这听起来像 Dijkstra 的算法。最困难的部分在于正确设置图表(跟踪哪个节点获取哪个子节点),但是如果您可以为此投入一些 CPU 周期,那么之后就可以了。
为什么不想要广度优先搜索?
在这里.. 我很无聊 :-) 这是在 Ruby 中,但可能会让你开始。请注意,它未经测试。
class Node
attr_accessor :parents, :children, :value
def initialize args={}
@parents = args[:parents] || []
@children = args[:children] || []
@value = args[:value]
end
def add_parents *args
args.flatten.each do |node|
@parents << node
node.add_children self unless node.children.include? self
end
end
def add_children *args
args.flatten.each do |node|
@children << node
node.add_parents self unless node.parents.include? self
end
end
end
class Graph
attr_accessor :graph, :root
def initialize args={}
@graph = args[:graph]
@root = Node.new
prepare_graph
@root = @graph[0][0]
end
private
def prepare_graph
# We will iterate through the graph, and only check the values above and to the
# left of the current cell.
@graph.each_with_index do |row, i|
row.each_with_index do |cell, j|
cell = Node.new :value => cell #in-place modification!
# Check above
unless i.zero?
above = @graph[i-1][j]
if above.value == cell.value
# Here it is safe to do this: the new node has no children, no parents.
cell = above
else
cell.add_parents above
above.add_children cell # Redundant given the code for both of those
# methods, but implementations may differ.
end
end
# Check to the left!
unless j.zero?
left = @graph[i][j-1]
if left.value == cell.value
# Well, potentially it's the same as the one above the current cell,
# so we can't just set one equal to the other: have to merge them.
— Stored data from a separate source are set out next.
(* ===== verification/Path.v ===== *)
(** * Display paths

    [cbios/Display/CBiosPathManager.c]: which display controller (IGA) a device
    is bound to, the modules between a device and its controller, and the order
    in which they are switched. A pointer to a module of the list of a device
    is the type of the module; the calls into the hardware blocks are recorded. *)
From S2P Require Import Prelude CbUtil EdidTypes Mode.
Local Open Scope Z_scope.

(** ** Data *)

Inductive CBIOS_MODULE_TYPE : Set :=
  | CBIOS_MODULE_TYPE_NONE | CBIOS_MODULE_TYPE_DP | CBIOS_MODULE_TYPE_MHL | CBIOS_MODULE_TYPE_HDMI
  | CBIOS_MODULE_TYPE_HDTV | CBIOS_MODULE_TYPE_HDCP | CBIOS_MODULE_TYPE_HDAC | CBIOS_MODULE_TYPE_IGA.

#[export] Instance module_type_eq_dec : EqDecision CBIOS_MODULE_TYPE.
Proof. solve_decision. Defined.

(** [CBIOS_MODULE_INDEX]: [CBIOS_MODULE_INDEX1] is 0. *)
Definition CBIOS_MODULE_INDEX_INVALID : Z := 0xFF.
Definition CBIOS_MAX_MODULE_NUM : nat := 16.
Definition DP_MODU_NUM : Z := 4.
Definition HDMI_MODU_NUM : Z := 4.

(** [CBIOS_MODULE_LIST]: the index of each module; its type goes with its place. *)
Record CBIOS_MODULE_LIST := mkModules {
  DPModule : Z;
  MHLModule : Z;
  HDCPModule : Z;
  HDMIModule : Z;
  HDACModule : Z;
  HDTVModule : Z;
  IGAModule : Z
}.

#[export] Instance eta_mkModules : Eta CBIOS_MODULE_LIST := fun r =>
  mkModules (DPModule r) (MHLModule r) (HDCPModule r) (HDMIModule r) (HDACModule r) (HDTVModule r)
    (IGAModule r).

Record CBIOS_DISPLAY_SOURCE := mkSource {
  ModuleList : CBIOS_MODULE_LIST;
  ModulePath : list (option CBIOS_MODULE_TYPE);
  bIsSrcChanged : bool
}.

#[export] Instance eta_mkSource : Eta CBIOS_DISPLAY_SOURCE := fun r =>
  mkSource (ModuleList r) (ModulePath r) (bIsSrcChanged r).

(** The index of the module a pointer of the path stands for. *)
Definition module_index (l : CBIOS_MODULE_LIST) (t : CBIOS_MODULE_TYPE) : Z :=
  match t with
  | CBIOS_MODULE_TYPE_DP => DPModule l
  | CBIOS_MODULE_TYPE_MHL => MHLModule l
  | CBIOS_MODULE_TYPE_HDMI => HDMIModule l
  | CBIOS_MODULE_TYPE_HDTV => HDTVModule l
  | CBIOS_MODULE_TYPE_HDCP => HDCPModule l
  | CBIOS_MODULE_TYPE_HDAC => HDACModule l
  | CBIOS_MODULE_TYPE_IGA => IGAModule l
  | CBIOS_MODULE_TYPE_NONE => CBIOS_MODULE_INDEX_INVALID
  end.

Definition cbInitialModuleList : CBIOS_MODULE_LIST :=
  mkModules CBIOS_MODULE_INDEX_INVALID CBIOS_MODULE_INDEX_INVALID CBIOS_MODULE_INDEX_INVALID
    CBIOS_MODULE_INDEX_INVALID CBIOS_MODULE_INDEX_INVALID CBIOS_MODULE_INDEX_INVALID
    CBIOS_MODULE_INDEX_INVALID.

(** [CBIOS_TYPE_*] and chips the mode functions do not name, and the controllers. *)
Definition CBIOS_TYPE_NONE : Z := 0x00.
Definition CBIOS_TYPE_CRT : Z := 0x01.
Definition CBIOS_TYPE_DVO : Z := 0x20.
Definition CBIOS_TYPE_DSI : Z := 0x1000.
Definition CBIOS_TYPE_MHL : Z := 0x2000.
Definition CHIPID_E3K : Z := 26.
Definition CHIPID_CNE001 : Z := 28.
Definition CBIOS_NON_CONN : Z := 0x00.
Definition CBIOS_EDP_CONN : Z := 0x05.
Definition IGA1 : Z := 0.
Definition IGA2 : Z := 1.
Definition IGA3 : Z := 2.
Definition IGA4 : Z := 3.
Definition CBIOS_IGACOUNTS_CHX004 : Z := 3.
Definition CBIOS_IGACOUNTS : Z := 4.

(** The devices of the controllers, [Iga1Dev] to [Iga4Dev] of
    [CBIOS_DEVICE_COMB], and [bSupported] of [CBIOS_GET_DEV_COMB]. *)
Record CBIOS_DEVICE_COMB := mkComb { Iga1Dev : Z; Iga2Dev : Z; Iga3Dev : Z; Iga4Dev : Z; bSupported : bool }.

#[export] Instance eta_mkComb : Eta CBIOS_DEVICE_COMB := fun r =>
  mkComb (Iga1Dev r) (Iga2Dev r) (Iga3Dev r) (Iga4Dev r) (bSupported r).

(** ** Controllers *)

Section Board.
(** The chip and the board: [bRunOnQT], [DeviceMgr.SupportDevices]. *)
Context (pcbe : CBIOS_EXTENSION_COMMON) (bRunOnQT : bool) (SupportDevices : Z).

(** [Devices & d] *)
Definition has_dev (Devices d : Z) : bool := negb (Z.land Devices d =? 0).

(** The controller of the CRT on CNE001. *)
Definition crt_iga : Z :=
  if Dp3PortConnType pcbe =? CBIOS_NON_CONN then IGA3
  else if Dp2PortConnType pcbe =? CBIOS_NON_CONN then IGA2
  else if Dp1PortConnType pcbe =? CBIOS_NON_CONN then IGA1
  else if negb (Dp3PortConnType pcbe =? CBIOS_EDP_CONN) then IGA3
  else if negb (Dp2PortConnType pcbe =? CBIOS_EDP_CONN) then IGA2
  else if negb (Dp1PortConnType pcbe =? CBIOS_EDP_CONN) then IGA1
  else IGA3.

Definition set_iga (iga d : Z) (c : CBIOS_DEVICE_COMB) : CBIOS_DEVICE_COMB :=
  if iga =? IGA1 then c <| Iga1Dev := d |>
  else if iga =? IGA2 then c <| Iga2Dev := d |>
  else if iga =? IGA3 then c <| Iga3Dev := d |>
  else c <| Iga4Dev := d |>.

(** [if (Devices & d) { ... }] *)
Definition bind_if (Devices d iga : Z) (c : CBIOS_DEVICE_COMB) : CBIOS_DEVICE_COMB :=
  if has_dev Devices d then set_iga iga d c else c.

Definition cbPathMgrGetDevComb (Devices : Z) (comb : CBIOS_DEVICE_COMB)
  : res (CBIOS_STATUS * CBIOS_DEVICE_COMB) :=
  let c := mkComb CBIOS_TYPE_NONE CBIOS_TYPE_NONE CBIOS_TYPE_NONE CBIOS_TYPE_NONE (bSupported comb) in
  if Devices =? CBIOS_TYPE_NONE then Ok (CBIOS_OK, c)
  else if bRunOnQT then Ok (CBIOS_OK, c <| Iga1Dev := CBIOS_TYPE_CRT |> <| bSupported := true |>)
  else
    let! bits := cbGetBitsNum Devices in
    let beyond := negb (Z.land Devices (u32 (Z.lnot SupportDevices)) =? 0) in
    if ChipID pcbe =? CHIPID_E3K then
      if (CBIOS_IGACOUNTS <? bits) || beyond
      then Ok (CBIOS_ER_INVALID_PARAMETER, c <| bSupported := false |>)
      else
        let c := bind_if Devices CBIOS_TYPE_DP1 IGA1 c in
        let c := bind_if Devices CBIOS_TYPE_DP2 IGA2 c in
        let c := bind_if Devices CBIOS_TYPE_DP3 IGA3 c in
        let c := if has_dev Devices CBIOS_TYPE_DP4 then set_iga IGA4 CBIOS_TYPE_DP4 c
                 else bind_if Devices CBIOS_TYPE_CRT IGA4 c in
        Ok (CBIOS_OK, c <| bSupported := true |>)
    else if (CBIOS_IGACOUNTS_CHX004 <? bits) || beyond
    then Ok (CBIOS_ER_INVALID_PARAMETER, c <| bSupported := false |>)
    else
      let c :=
        if ChipID pcbe =? CHIPID_CHX004 then
          let c := bind_if Devices CBIOS_TYPE_DP1 IGA1 c in
          let c := bind_if Devices CBIOS_TYPE_DP2 IGA2 c in
          bind_if Devices CBIOS_TYPE_CRT IGA3 c
        else if ChipID pcbe =? CHIPID_CNE001 then
          let c := bind_if Devices CBIOS_TYPE_CRT crt_iga c in
          let c := bind_if Devices CBIOS_TYPE_DP1 IGA1 c in
          let c := bind_if Devices CBIOS_TYPE_DP2 IGA2 c in
          bind_if Devices CBIOS_TYPE_DP3 IGA3 c
        else c in
      Ok (CBIOS_OK, c <| bSupported := true |>).

(** [IgaMask], which comes in and goes out. *)
Definition cbPathMgrGetIgaMask (DeviceId IgaMask : Z) : Z :=
  let only iga := Z.shiftl 1 iga in
  if bRunOnQT then only IGA1
  else if ChipID pcbe =? CHIPID_E3K then
    if DeviceId =? CBIOS_TYPE_DP1 then only IGA1
    else if DeviceId =? CBIOS_TYPE_DP2 then only IGA2
    else if DeviceId =? CBIOS_TYPE_DP3 then only IGA3
    else if DeviceId =? CBIOS_TYPE_DP4 then only IGA4
    else if DeviceId =? CBIOS_TYPE_CRT then only IGA4
    else Z.lor (only IGA1) (Z.lor (only IGA2) (Z.lor (only IGA3) (only IGA4)))
  else if ChipID pcbe =? CHIPID_CHX004 then
    if (DeviceId =? CBIOS_TYPE_CRT) || (DeviceId =? CBIOS_TYPE_DVO) then only IGA3
    else if DeviceId =? CBIOS_TYPE_DP1 then only IGA1
    else if DeviceId =? CBIOS_TYPE_DP2 then only IGA2
    else Z.lor (only IGA3) (only IGA2)
  else if ChipID pcbe =? CHIPID_CNE001 then
    if DeviceId =? CBIOS_TYPE_CRT then only crt_iga
    else if (DeviceId =? CBIOS_TYPE_DVO) || (DeviceId =? CBIOS_TYPE_DP3) then only IGA3
    else if DeviceId =? CBIOS_TYPE_DP1 then only IGA1
    else if DeviceId =? CBIOS_TYPE_DP2 then only IGA2
    else Z.lor (only IGA3) (only IGA2)
  else IgaMask.

End Board.

(** ** The path of a device *)

(** [if (module->Index != INVALID) ModulePath[index++] = module] *)
Definition add_module (l : CBIOS_MODULE_LIST) (t : CBIOS_MODULE_TYPE)
    (st : list (option CBIOS_MODULE_TYPE) * Z) : res (list (option CBIOS_MODULE_TYPE) * Z) :=
  let '(path, index) := st in
  if module_index l t =? CBIOS_MODULE_INDEX_INVALID then Ok (path, index)
  else let! path := wr path index (Some t) in Ok (path, index + 1).

Definition cbPathMgrGeneratePath (src : CBIOS_DISPLAY_SOURCE) : res CBIOS_DISPLAY_SOURCE :=
  let l := ModuleList src in
  let! path := memset (ModulePath src) 0 None (Z.of_nat CBIOS_MAX_MODULE_NUM) in
  let! st := add_module l CBIOS_MODULE_TYPE_HDCP (path, 0) in
  let! st := add_module l CBIOS_MODULE_TYPE_HDMI st in
  let! st := add_module l CBIOS_MODULE_TYPE_HDTV st in
  let! '(path, _) := add_module l CBIOS_MODULE_TYPE_IGA st in
  Ok (src <| ModulePath := path |>).

(** The index of the port [Device], or [CBIOS_MODULE_INDEX_INVALID]. *)
Definition port_index (Device : Z) : Z :=
  if Device =? CBIOS_TYPE_DP1 then 0
  else if Device =? CBIOS_TYPE_DP2 then 1
  else if Device =? CBIOS_TYPE_DP3 then 2
  else if Device =? CBIOS_TYPE_DP4 then 3
  else CBIOS_MODULE_INDEX_INVALID.

(** The index of the audio codec of the port: DP4 has none. *)
Definition codec_index (Device : Z) : Z :=
  if Device =? CBIOS_TYPE_DP1 then 0
  else if Device =? CBIOS_TYPE_DP2 then 1
  else if Device =? CBIOS_TYPE_DP3 then 2
  else CBIOS_MODULE_INDEX_INVALID.

(** [cbPathMgrSelectDIUPath]; [monitor], [hdmi] are [CurrentMonitorType] and
    [IsCEA861HDMI] of the device, the last three arguments fields of
    [*pDestModeParams]. *)
Definition cbPathMgrSelectDIUPath (src : CBIOS_DISPLAY_SOURCE) (Device monitor : Z) (hdmi : bool)
    (IGAIndex InterlaceFlag XRes_ YRes_ : Z) : res CBIOS_DISPLAY_SOURCE :=
  let src := src <| ModuleList ::= fun l => l <| IGAModule :=
    if (IGAIndex =? IGA1) || (IGAIndex =? IGA2) || (IGAIndex =? IGA3) || (IGAIndex =? IGA4)
    then IGAIndex else CBIOS_MODULE_INDEX_INVALID |> |> in
  let tv := negb (InterlaceFlag =? 0) || ((XRes_ =? 720) && (YRes_ =? 576)) in
  let changed src := let! src := cbPathMgrGeneratePath src in Ok (src <| bIsSrcChanged := true |>) in
  if (Device =? CBIOS_TYPE_DP1) || (Device =? CBIOS_TYPE_DP2) || (Device =? CBIOS_TYPE_DP3) ||
     (Device =? CBIOS_TYPE_DP4)
  then
    let ModuleIndex := port_index Device in
    changed (src <| ModuleList ::= fun l =>
      let l := l <| HDTVModule := CBIOS_MODULE_INDEX_INVALID |> in
      if has_dev monitor (Z.lor CBIOS_MONITOR_TYPE_HDMI CBIOS_MONITOR_TYPE_DVI) then
        if hdmi then
          let l := l <| HDMIModule := ModuleIndex |> <| HDACModule := codec_index Device |> in
          if tv then l <| HDTVModule := ModuleIndex |> else l
        else l <| HDMIModule := ModuleIndex |> <| HDACModule := CBIOS_MODULE_INDEX_INVALID |>
      else
        let l := l <| HDMIModule := CBIOS_MODULE_INDEX_INVALID |> <| HDACModule := codec_index Device |> in
        if tv then l <| HDTVModule := ModuleIndex |> else l |>)
  else if Device =? CBIOS_TYPE_MHL then
    changed (src <| ModuleList ::= fun l =>
      let l := l <| HDCPModule := 0 |> <| HDTVModule := CBIOS_MODULE_INDEX_INVALID |> in
      if hdmi then l <| HDMIModule := 0 |> <| HDACModule := 0 |>
      else l <| HDMIModule := CBIOS_MODULE_INDEX_INVALID |> <| HDACModule := CBIOS_MODULE_INDEX_INVALID |> |>)
  else if (Device =? CBIOS_TYPE_CRT) || (Device =? CBIOS_TYPE_DVO) || (Device =? CBIOS_TYPE_DSI)
  then changed src
  else Ok src.

(** [DevSource]: the display source of a device, [None] where
    [cbGetDeviceCommon] finds none. *)
Definition cbGetModuleIndex (DevSource : Z -> option CBIOS_DISPLAY_SOURCE) (IgaCount Device : Z)
    (ModuleType : CBIOS_MODULE_TYPE) : Z :=
  match DevSource Device with
  | None => CBIOS_MODULE_INDEX_INVALID
  | Some src =>
      let ModuleIndex := module_index (ModuleList src) ModuleType in
      match ModuleType with
      | CBIOS_MODULE_TYPE_DP => if DP_MODU_NUM <=? ModuleIndex then CBIOS_MODULE_INDEX_INVALID else ModuleIndex
      | CBIOS_MODULE_TYPE_HDMI =>
          if HDMI_MODU_NUM <=? ModuleIndex then CBIOS_MODULE_INDEX_INVALID else ModuleIndex
      | CBIOS_MODULE_TYPE_IGA => if IgaCount <=? ModuleIndex then CBIOS_MODULE_INDEX_INVALID else ModuleIndex
      | _ => ModuleIndex
      end
  end.

Definition cbGetDeviceType (DevSource : Z -> option CBIOS_DISPLAY_SOURCE) (IgaCount SupportDevices : Z)
    (ModuleIndex : Z) (ModuleType : CBIOS_MODULE_TYPE) : res Z :=
  if (ModuleIndex =? CBIOS_MODULE_INDEX_INVALID) || bool_decide (ModuleType = CBIOS_MODULE_TYPE_NONE)
  then Ok CBIOS_TYPE_NONE
  else
    iterate 33
      (fun TmpDev =>
         if negb (TmpDev =? 0) then
           let CurDev := GET_LAST_BIT TmpDev in
           let TmpDev := Z.land TmpDev (u32 (Z.lnot CurDev)) in
           if cbGetModuleIndex DevSource IgaCount CurDev ModuleType =? ModuleIndex
           then Ok (inr CurDev) else Ok (inl TmpDev)
         else Ok (inr CBIOS_TYPE_NONE)) SupportDevices.

(** ** Switching the modules *)

(** A call into a hardware block: [cbDIU_HDMI_ModuleOnOff],
    [cbDIU_HDTV_ModuleOnOff]. *)
Inductive module_call : Set := ModuleOnOff (t : CBIOS_MODULE_TYPE) (Index : Z) (bTurnOn : bool).

Definition module_calls (l : CBIOS_MODULE_LIST) (t : CBIOS_MODULE_TYPE) (bTurnOn : bool) : list module_call :=
  match t with
  | CBIOS_MODULE_TYPE_HDMI | CBIOS_MODULE_TYPE_HDTV => [ModuleOnOff t (module_index l t) bTurnOn]
  | _ => []
  end.

(** [while (pModulePath[i]) ++i;] *)
Definition path_end (path : list (option CBIOS_MODULE_TYPE)) : res Z :=
  iterate (S (length path))
    (fun i => let! m := rd path i in match m with Some _ => Ok (inl (i + 1)) | None => Ok (inr i) end) 0.

(** [cbPathMgrModuleOnOff]: the result and the calls made, in order. *)
Definition cbPathMgrModuleOnOff (src : CBIOS_DISPLAY_SOURCE) (bTurnOn : bool)
  : res (bool * list module_call) :=
  let path := ModulePath src in
  let! m := rd path 0 in
  match m with
  | None => Ok (false, [])
  | Some _ =>
      let! i := if bTurnOn then let! e := path_end path in Ok (e - 1) else Ok 0 in
      let! calls :=
        iterate (S (length path))
          (fun '(i, calls) =>
             let! m := rd path i in
             match m with
             | None => Ok (inr calls)
             | Some t =>
                 let calls := calls ++ module_calls (ModuleList src) t bTurnOn in
                 if bTurnOn then if i =? 0 then Ok (inr calls) else Ok (inl (i - 1, calls))
                 else Ok (inl (i + 1, calls))
             end) (i, []) in
      Ok (true, calls)
  end.

(** [cbPathMgrSelectDIUSource]: the sources selected, a module and the next one
    of the path ([cbDIU_HDMI_SelectSource]). *)
Definition cbPathMgrSelectDIUSource (src : CBIOS_DISPLAY_SOURCE)
  : res (list (CBIOS_MODULE_TYPE * option CBIOS_MODULE_TYPE)) :=
  let path := ModulePath src in
  iterate (S (length path))
    (fun '(i, calls) =>
       let! m := rd path i in
       match m with
       | None => Ok (inr calls)
       | Some t =>
           let! next := rd path (i + 1) in
           Ok (inl (i + 1, calls ++ (match t with CBIOS_MODULE_TYPE_HDMI => [(t, next)] | _ => [] end)))
       end) (0, []).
left.add_parents cell.parents
left.add_children cell.children
cell = left
else
cell.add_parents left
left.add_children cell
end
end
end
end
end
end
#j = 0, 1, 2, 3, 4
graph = [
[3, 4, 4, 4, 2], # i = 0
[8, 3, 1, 0, 8], # i = 1
[9, 0, 1, 2, 4], # i = 2
[9, 8, 0, 3, 3], # i = 3
[9, 9, 7, 2, 5]] # i = 4
maze = Graph.new :graph => graph
# Now, going from maze.root on, we have a weighted graph, should it matter.
# If it doesn't matter, you can just count the number of steps.
# Dijkstra's algorithm is really simple to find in the wild.